Sunday 20 May 2012

YELLOW MOUNTAINS


YELLOW MOUNTAINS


As we climb the steeped rugged surface of the mountain path I stopped for a moment to catch my breath. The scenery was spectacular. The mountains looked like luscious green – grey monuments jutting into sky to touch the sun-kissed rays of light reflecting through the wispy clouds of mist.

My ever present guide on this journey Changming gently said “Dear lady this place is truly a heavenly bliss. As our great Tang poet Li Bai said in his famous poetry prose:-

Thousands of feet high towers the Yellow Mountains
With its thirty-two magnificent peaks,
Blooming like golden lotus flowers,
Amidst red crags and rock columns.

It is a beautiful poem don’t you think? And here we are now seeing what he wrote with our own eyes!”

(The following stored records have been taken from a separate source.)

(* ===== verification/Primitives.v ===== *)
(** [crates/blq-primitives]: constants, hashes and addresses with their text
    forms, transactions, receipts, headers and blocks with their canonical
    encodings, and the Merkle-like roots.

    [Hash256] and [Address] are byte lists whose well-formedness (32 and 20
    bytes) is part of the [wf_*] predicates; [Bix] and the integer fields are
    [Z] in the range of their Rust type. *)

From Stdlib Require Import ZArith Lia Strings.String Strings.Byte.
From stdpp Require Import gmap list base.
From S2P Require Import Prelude Externals.
#[local] Open Scope Z_scope.

(** ** Constants *)

Definition CHAIN_NAME : list byte := B "Block".
Definition TICKER : list byte := B "BLQ".
Definition NATIVE_DECIMALS : Z := 18.
Definition BIX_PER_BLQ : Z := 1000000000000000000.
Definition TARGET_BLOCK_TIME_SECONDS : Z := 30.
Definition MIN_ACCEPTABLE_BLOCK_TIME_SECONDS : Z := 15.
Definition MAX_ACCEPTABLE_BLOCK_TIME_SECONDS : Z := 45.
Definition MAX_DIFFICULTY_ADJUSTMENT_PERCENT : Z := 25.
Definition BLOCK_TIME_V2_MEDIAN_WINDOW : nat := 16.
Definition BLOCK_TIME_V2_TARGET_SECONDS : Z := 15.
Definition BLOCK_TIME_V2_FAST_MEDIAN_SECONDS : Z := 3.
Definition BLOCK_TIME_V2_SLOW_INTERVAL_SECONDS : Z := 60.
Definition BLOCK_TIME_V2_NORMAL_CAP_NUMERATOR : Z := 17.
Definition BLOCK_TIME_V2_NORMAL_CAP_DENOMINATOR : Z := 16.
Definition BLOCK_TIME_V2_SLOW_CAP_NUMERATOR : Z := 9.
Definition BLOCK_TIME_V2_SLOW_CAP_DENOMINATOR : Z := 8.
Definition DIFFICULTY_ADJUSTMENT_INTERVAL : Z := 60.
Definition BLQ_ISSUANCE_PER_INTERVAL_BIX : Z := BIX_PER_BLQ.
Definition MAX_REWARD_INTERVAL_SECONDS : Z := 120.
Definition MIN_BURN_PERCENT : Z := 5.
Definition MAX_BURN_PERCENT : Z := 40.
Definition MAX_UTILIZATION_BASIS_POINTS : Z := 10000.
Definition MAINNET_CHAIN_ID : Z := 707070.
Definition MAINNET_GENESIS_HASH : list byte :=
  B "79a7f512edc606d2ef444382099b870edc0c4e78b82b8a3d81d758254e49d352".
Definition GENESIS_GAS_LIMIT : Z := 30000000.
Definition GENESIS_TIMESTAMP_SECONDS : Z := 0.
Definition INITIAL_BASE_FEE_PER_GAS_BIX : Z := 1000000000.
Definition EIP1559_ELASTICITY_MULTIPLIER : Z := 2.
Definition EIP1559_BASE_FEE_MAX_CHANGE_DENOMINATOR : Z := 8.
Definition MAX_TRANSACTION_PAYLOAD_BYTES : Z := 128 * 1024.
Definition MAX_BLOCK_BYTES : Z := 2 * 1024 * 1024.
Definition MAX_ACCESS_LIST_ENTRIES : Z := 256.
Definition MAX_ACCESS_LIST_STORAGE_KEYS_PER_ENTRY : Z := 1024.
Definition MAX_ACCESS_LIST_STORAGE_KEYS : Z := 4096.

(** The cargo feature [native-randomx]. *)
Class BuildProfile := { native_randomx : bool }.

Definition DEFAULT_POW_ALGORITHM `{BuildProfile} : list byte :=
  if native_randomx then B "BLQ-RX/2" else B "BLQ-RX/1".

Inductive NodeMode := Full | Partial.

Definition node_mode_as_str (m : NodeMode) : list byte :=
  match m with Full => B "full" | Partial => B "partial" end.

(** ** Hashes and addresses *)

Abbreviation Hash256 := (list byte) (only parsing).
Abbreviation Address := (list byte) (only parsing).
Abbreviation Bix := Z (only parsing).

Definition wf_hash (h : Hash256) : Prop := length h = 32%nat.
Definition wf_address (a : Address) : Prop := length a = 20%nat.

Definition HASH_ZERO : Hash256 := replicate 32 x00.
Definition ADDRESS_ZERO : Address := replicate 20 x00.
Definition EMPTY_TRANSACTIONS_ROOT : Hash256 := replicate 32 x00.
Definition EMPTY_RECEIPTS_ROOT : Hash256 := replicate 32 x00.
Definition GENESIS_DIFFICULTY_TARGET : Hash256 := replicate 32 x0f.

Inductive HexHashError := InvalidHex | InvalidLength (n : Z).

Section hex_text.
Context {HX : HexCodec}.

Definition hash_to_hex (h : Hash256) : list byte := hex_encode h.

(** [Hash256::from_hex] and [Address::from_hex] differ in the length only. *)
Definition fixed_from_hex (n : Z) (value : list byte) : res HexHashError (list byte) :=
  let trimmed := default value (strip_prefix (B "0x") value) in
  let? bs := ok_or (hex_decode trimmed) InvalidHex in
  if negb (Z.of_nat (length bs) =? n) then Err (InvalidLength (Z.of_nat (length bs)))
  else Ok bs.

Definition hash_from_hex (value : list byte) : res HexHashError Hash256 := fixed_from_hex 32 value.

Definition address_to_hex (a : Address) : list byte := B "0x" ++ hex_encode a.
Definition address_from_hex (value : list byte) : res HexHashError Address := fixed_from_hex 20 value.

Definition address_from_word (value : Hash256) : Address := drop 12 value.
Definition address_to_word (a : Address) : Hash256 := replicate 12 x00 ++ a.

(** [Deserialize for Address]: a string, or a sequence of bytes. *)
Inductive AddressError := AddressHex (e : HexHashError) | AddressLength (n : Z).

Definition address_visit_str (value : list byte) : res AddressError Address :=
  res_map_err AddressHex (address_from_hex value).

Definition address_visit_seq (bs : list byte) : res AddressError Address :=
  let len := Z.of_nat (length bs) in
  if len =? 20 then Ok bs
  else if len =? 32 then Ok (address_from_word bs)
  else Err (AddressLength len).

Definition parse_beneficiary (value : list byte) : res HexHashError Hash256 :=
  match address_from_hex value with
  | Ok address => Ok (address_to_word address)
  | Err (InvalidLength 20) => Panic
  | Err _ => hash_from_hex value
  | Panic => Panic
  end.
End hex_text.

(** [Serialize] and [Deserialize] for [Bix]. *)
Definition bix_serialize (b : Bix) : list byte := dec_string b.
Definition bix_visit_str (value : list byte) : option Bix := parse_uint U128_MAX value.

(** ** Transactions *)

Record TransactionAccessListItem := {
  al_address : Address;
  al_storage_keys : list Hash256;
}.

Record TransactionSignature := {
  sig_y_parity : bool;
  sig_r : Hash256;
  sig_s : Hash256;
}.

Record Transaction := {
  tx_chain_id : Z;
  tx_transaction_type : Z;
  tx_nonce : Z;
  tx_from : Address;
  tx_to : option Address;
  tx_value : Bix;
  tx_gas_limit : Z;
  tx_max_fee_per_gas : Bix;
  tx_max_priority_fee_per_gas : Bix;
  tx_payload : list byte;
  tx_access_list : list TransactionAccessListItem;
  tx_signature : option TransactionSignature;
  tx_external_hash : option Hash256;
}.

Definition default_transaction_type : Z := 2.
Definition default_chain_id : Z := MAINNET_CHAIN_ID.
Definition default_base_fee : Bix := INITIAL_BASE_FEE_PER_GAS_BIX.
Definition default_pow_algorithm `{BuildProfile} : list byte := DEFAULT_POW_ALGORITHM.

#[export] Instance access_item_eq_dec : EqDecision TransactionAccessListItem.
Proof. solve_decision. Defined.
#[export] Instance signature_eq_dec : EqDecision TransactionSignature.
Proof. solve_decision. Defined.
#[export] Instance transaction_eq_dec : EqDecision Transaction.
Proof. solve_decision. Defined.

(** [put_*] append to the output buffer. *)
Definition put_hash (out : list byte) (value : Hash256) : list byte := out ++ value.
Definition put_address (out : list byte) (value : Address) : list byte := out ++ value.
Definition put_u64 (out : list byte) (value : Z) : list byte := out ++ be_bytes 8 value.
Definition put_u128 (out : list byte) (value : Z) : list byte := out ++ be_bytes 16 value.
Definition put_bytes (out bs : list byte) : list byte :=
  put_u64 out (Z.of_nat (length bs)) ++ bs.
Definition push (out : list byte) (b : byte) : list byte := out ++ [b].

Definition bool_u8 (b : bool) : byte := if b then x01 else x00.

Definition put_access_item (out : list byte) (item : TransactionAccessListItem) : list byte :=
  let out := put_address out (al_address item) in
  let out := put_u64 out (Z.of_nat (length (al_storage_keys item))) in
  fold_left put_hash (al_storage_keys item) out.

Definition tx_canonical_bytes (t : Transaction) : list byte :=
  let out := [] in
  let out := put_u64 out (tx_chain_id t) in
  let out := put_u64 out (tx_nonce t) in
  let out := put_address out (tx_from t) in
  let out := match tx_to t with
             | Some to => put_address (push out x01) to
             | None => push out x00
             end in
  let out := put_u128 out (tx_value t) in
  let out := put_u64 out (tx_gas_limit t) in
  let out := put_u128 out (tx_max_fee_per_gas t) in
  let out := put_u128 out (tx_max_priority_fee_per_gas t) in
  let out := put_bytes out (tx_payload t) in
  let out :=
    if negb (bool_decide (tx_access_list t = [])) || (tx_transaction_type t =? 1) then
      let out := push out xa5 in
      let out := push out (as_u8 (tx_transaction_type t)) in
      let out := put_u64 out (Z.of_nat (length (tx_access_list t))) in
      fold_left put_access_item (tx_access_list t) out
    else out in
  match tx_signature t with
  | Some signature =>
      let out := push out x01 in
      let out := push out (bool_u8 (sig_y_parity signature)) in
      put_hash (put_hash out (sig_r signature)) (sig_s signature)
  | None => push out x00
  end.

Section hashing.
Context {D : Digests}.

Definition hash_bytes (bs : list byte) : Hash256 := sha256 bs.

(** The bytes [merkle_like_root] feeds to the hasher. *)
Definition merkle_item (item : list byte) : list byte :=
  be_bytes 8 (Z.of_nat (length item)) ++ item.

Definition merkle_like_root (items : list (list byte)) : Hash256 :=
  let '(input, count) :=
    fold_left (fun '(input, count) item => (input ++ merkle_item item, wrap64 (count + 1)))
      items ([], 0) in
  if count =? 0 then HASH_ZERO else sha256 (input ++ be_bytes 8 count).

Definition tx_hash (t : Transaction) : Hash256 := hash_bytes (tx_canonical_bytes t).
Definition tx_rpc_hash (t : Transaction) : Hash256 := default (tx_hash t) (tx_external_hash t).
End hashing.

(** ** Receipts *)

Record LogEntry := {
  log_address : Address;
  log_topics : list Hash256;
  log_data : list byte;
}.

Record Receipt := {
  rc_transaction_hash : Hash256;
  rc_success : bool;
  rc_gas_used : Z;
  rc_logs_root : Hash256;
  rc_logs : list LogEntry;
}.

#[export] Instance log_entry_eq_dec : EqDecision LogEntry.
Proof. solve_decision. Defined.
#[export] Instance receipt_eq_dec : EqDecision Receipt.
Proof. solve_decision. Defined.

Definition log_canonical_bytes (l : LogEntry) : list byte :=
  let out := log_address l in
  let out := put_u64 out (Z.of_nat (length (log_topics l))) in
  let out := fold_left put_hash (log_topics l) out in
  put_bytes out (log_data l).

Definition receipt_canonical_bytes (r : Receipt) : list byte :=
  let out := put_hash [] (rc_transaction_hash r) in
  let out := push out (bool_u8 (rc_success r)) in
  let out := put_u64 out (rc_gas_used r) in
  let out := put_hash out (rc_logs_root r) in
  if negb (bool_decide (rc_logs r = [])) then
    let out := put_u64 out (Z.of_nat (length (rc_logs r))) in
    fold_left (fun out log => put_bytes out (log_canonical_bytes log)) (rc_logs r) out
  else out.

Definition logs_root {D : Digests} (logs : list LogEntry) : Hash256 :=
  if bool_decide (logs = []) then HASH_ZERO
  else merkle_like_root (map log_canonical_bytes logs).

(** ** Headers and blocks *)

Record BlockHeader := {
  hdr_parent_hash : Hash256;
  hdr_number : Z;
  hdr_state_root : Hash256;
  hdr_transactions_root : Hash256;
  hdr_receipts_root : Hash256;
  hdr_beneficiary : Hash256;
  hdr_difficulty_target : Hash256;
  hdr_base_fee_per_gas : Bix;
  hdr_gas_limit : Z;
  hdr_gas_used : Z;
  hdr_timestamp_seconds : Z;
  hdr_pow_algorithm : list byte;
  hdr_pow_epoch : Z;
  hdr_extra_nonce : Z;
  hdr_mix_hash : Hash256;
  hdr_nonce : Z;
}.

#[export] Instance header_eq_dec : EqDecision BlockHeader.
Proof. solve_decision. Defined.

Definition beneficiary_address (h : BlockHeader) : Address :=
  address_from_word (hdr_beneficiary h).

Definition header_canonical_bytes (h : BlockHeader) : list byte :=
  let out := [] in
  let out := put_hash out (hdr_parent_hash h) in
  let out := put_u64 out (hdr_number h) in
  let out := put_hash out (hdr_state_root h) in
  let out := put_hash out (hdr_transactions_root h) in
  let out := put_hash out (hdr_receipts_root h) in
  let out := put_hash out (hdr_beneficiary h) in
  let out := put_hash out (hdr_difficulty_target h) in
  let out := put_u128 out (hdr_base_fee_per_gas h) in
  let out := put_u64 out (hdr_gas_limit h) in
  let out := put_u64 out (hdr_gas_used h) in
  let out := put_u64 out (hdr_timestamp_seconds h) in
  let out := put_bytes out (hdr_pow_algorithm h) in
  let out := put_u64 out (hdr_pow_epoch h) in
  let out := put_u64 out (hdr_extra_nonce h) in
  let out := put_hash out (hdr_mix_hash h) in
  put_u64 out (hdr_nonce h).

Definition pow_preimage_bytes (h : BlockHeader) : list byte :=
  let out := [] in
  let out := put_hash out (hdr_parent_hash h) in
  let out := put_u64 out (hdr_number h) in
  let out := put_hash out (hdr_state_root h) in
  let out := put_hash out (hdr_transactions_root h) in
  let out := put_hash out (hdr_receipts_root h) in
  let out := put_hash out (hdr_beneficiary h) in
  let out := put_hash out (hdr_difficulty_target h) in
  let out := put_u128 out (hdr_base_fee_per_gas h) in
  let out := put_u64 out (hdr_gas_limit h) in
  let out := put_u64 out (hdr_gas_used h) in
  let out := put_u64 out (hdr_timestamp_seconds h) in
  let out := put_bytes out (hdr_pow_algorithm h) in
  let out := put_u64 out (hdr_pow_epoch h) in
  let out := put_u64 out (hdr_extra_nonce h) in
  put_u64 out (hdr_nonce h).

Definition header_hash {D : Digests} (h : BlockHeader) : Hash256 :=
  hash_bytes (header_canonical_bytes h).

Record Block := {
  blk_header : BlockHeader;
  blk_transactions : list Transaction;
  blk_receipts : list Receipt;
}.

#[export] Instance block_eq_dec : EqDecision Block.
Proof. solve_decision. Defined.

Definition block_canonical_bytes (b : Block) : list byte :=
  let out := header_canonical_bytes (blk_header b) in
  let out := put_u64 out (Z.of_nat (length (blk_transactions b))) in
  let out := fold_left (fun out t => put_bytes out (tx_canonical_bytes t)) (blk_transactions b) out in
  let out := put_u64 out (Z.of_nat (length (blk_receipts b))) in
  fold_left (fun out r => put_bytes out (receipt_canonical_bytes r)) (blk_receipts b) out.

Definition genesis_header `{BuildProfile} : BlockHeader := {|
  hdr_parent_hash := HASH_ZERO;
  hdr_number := 0;
  hdr_state_root := HASH_ZERO;
  hdr_transactions_root := EMPTY_TRANSACTIONS_ROOT;
  hdr_receipts_root := EMPTY_RECEIPTS_ROOT;
  hdr_beneficiary := HASH_ZERO;
  hdr_difficulty_target := GENESIS_DIFFICULTY_TARGET;
  hdr_base_fee_per_gas := INITIAL_BASE_FEE_PER_GAS_BIX;
  hdr_gas_limit := GENESIS_GAS_LIMIT;
  hdr_gas_used := 0;
  hdr_timestamp_seconds := GENESIS_TIMESTAMP_SECONDS;
  hdr_pow_algorithm := DEFAULT_POW_ALGORITHM;
  hdr_pow_epoch := 0;
  hdr_extra_nonce := 0;
  hdr_mix_hash := HASH_ZERO;
  hdr_nonce := 0;
|}.

Definition genesis_block `{BuildProfile} : Block := {|
  blk_header := genesis_header; blk_transactions := []; blk_receipts := [];
|}.

Definition transactions_root {D : Digests} (ts : list Transaction) : Hash256 :=
  merkle_like_root (map tx_canonical_bytes ts).

Definition receipts_root {D : Digests} (rs : list Receipt) : Hash256 :=
  merkle_like_root (map receipt_canonical_bytes rs).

I thought to myself he is absolutely right. We were climbing Lotus Mountain – one of many peaks that the Yellow Mountains called their own. The mountain did look like a large giant lotus opening its giant petals to greet the Sun God or maybe the Lord Buddha himself reaching for enlightenment.

I did wonder why I had to make this journey. The ironic thing is I am scared of heights. I’ve always had a vertigo problem, but here I was now making this final journey for me and for my beloved. It had to be done. That’s what lovers do for each other.

“Come dear lady”, said Chanming ,“I want to show you something. Your husband loved these species of flowers. You really need to see them”. Chanming had been a friend and guide to my husband on these mountains. Now he was being a friend and guide to me.

Daniel had been a botanist. We met at University on the same course. We fell in love whilst studying a passion flower  (Passiflora Incarnata) believe it or not. It really was so romantic!  He loved anything to do with plants, nature and species. He came to China often to the Yellow Mountains to study its unique diverse wildlife for his University in London.

We walked over a small ridge and there my eyes widen with sheer joyful delight. There before us for were hundreds and hundreds of azaleas.  The purple haze of flowers made a rich carpet of delicate purple blossoms drinking in the moisture of the mountain springs. There were other flowers: camellia, Goddess flowers, orchids, Winter Jasmines and lilies but the azaleas stood out like proud foot soldiers in their midst.




Daniel loved azaleas. We grew them in our own back garden. He loved pottering around in the garden planting his “babies” he called them. Planting the seed, watering them, nurturing, speaking in soft tones of “plant baby language”. He had such lovely “green fingers”. I loved his hands: delicate to the touch but strong and powerful. I miss touching them, caressing them. I miss his arms around my “delicate swan neck” as he called it. His reassuring touch always made me smile.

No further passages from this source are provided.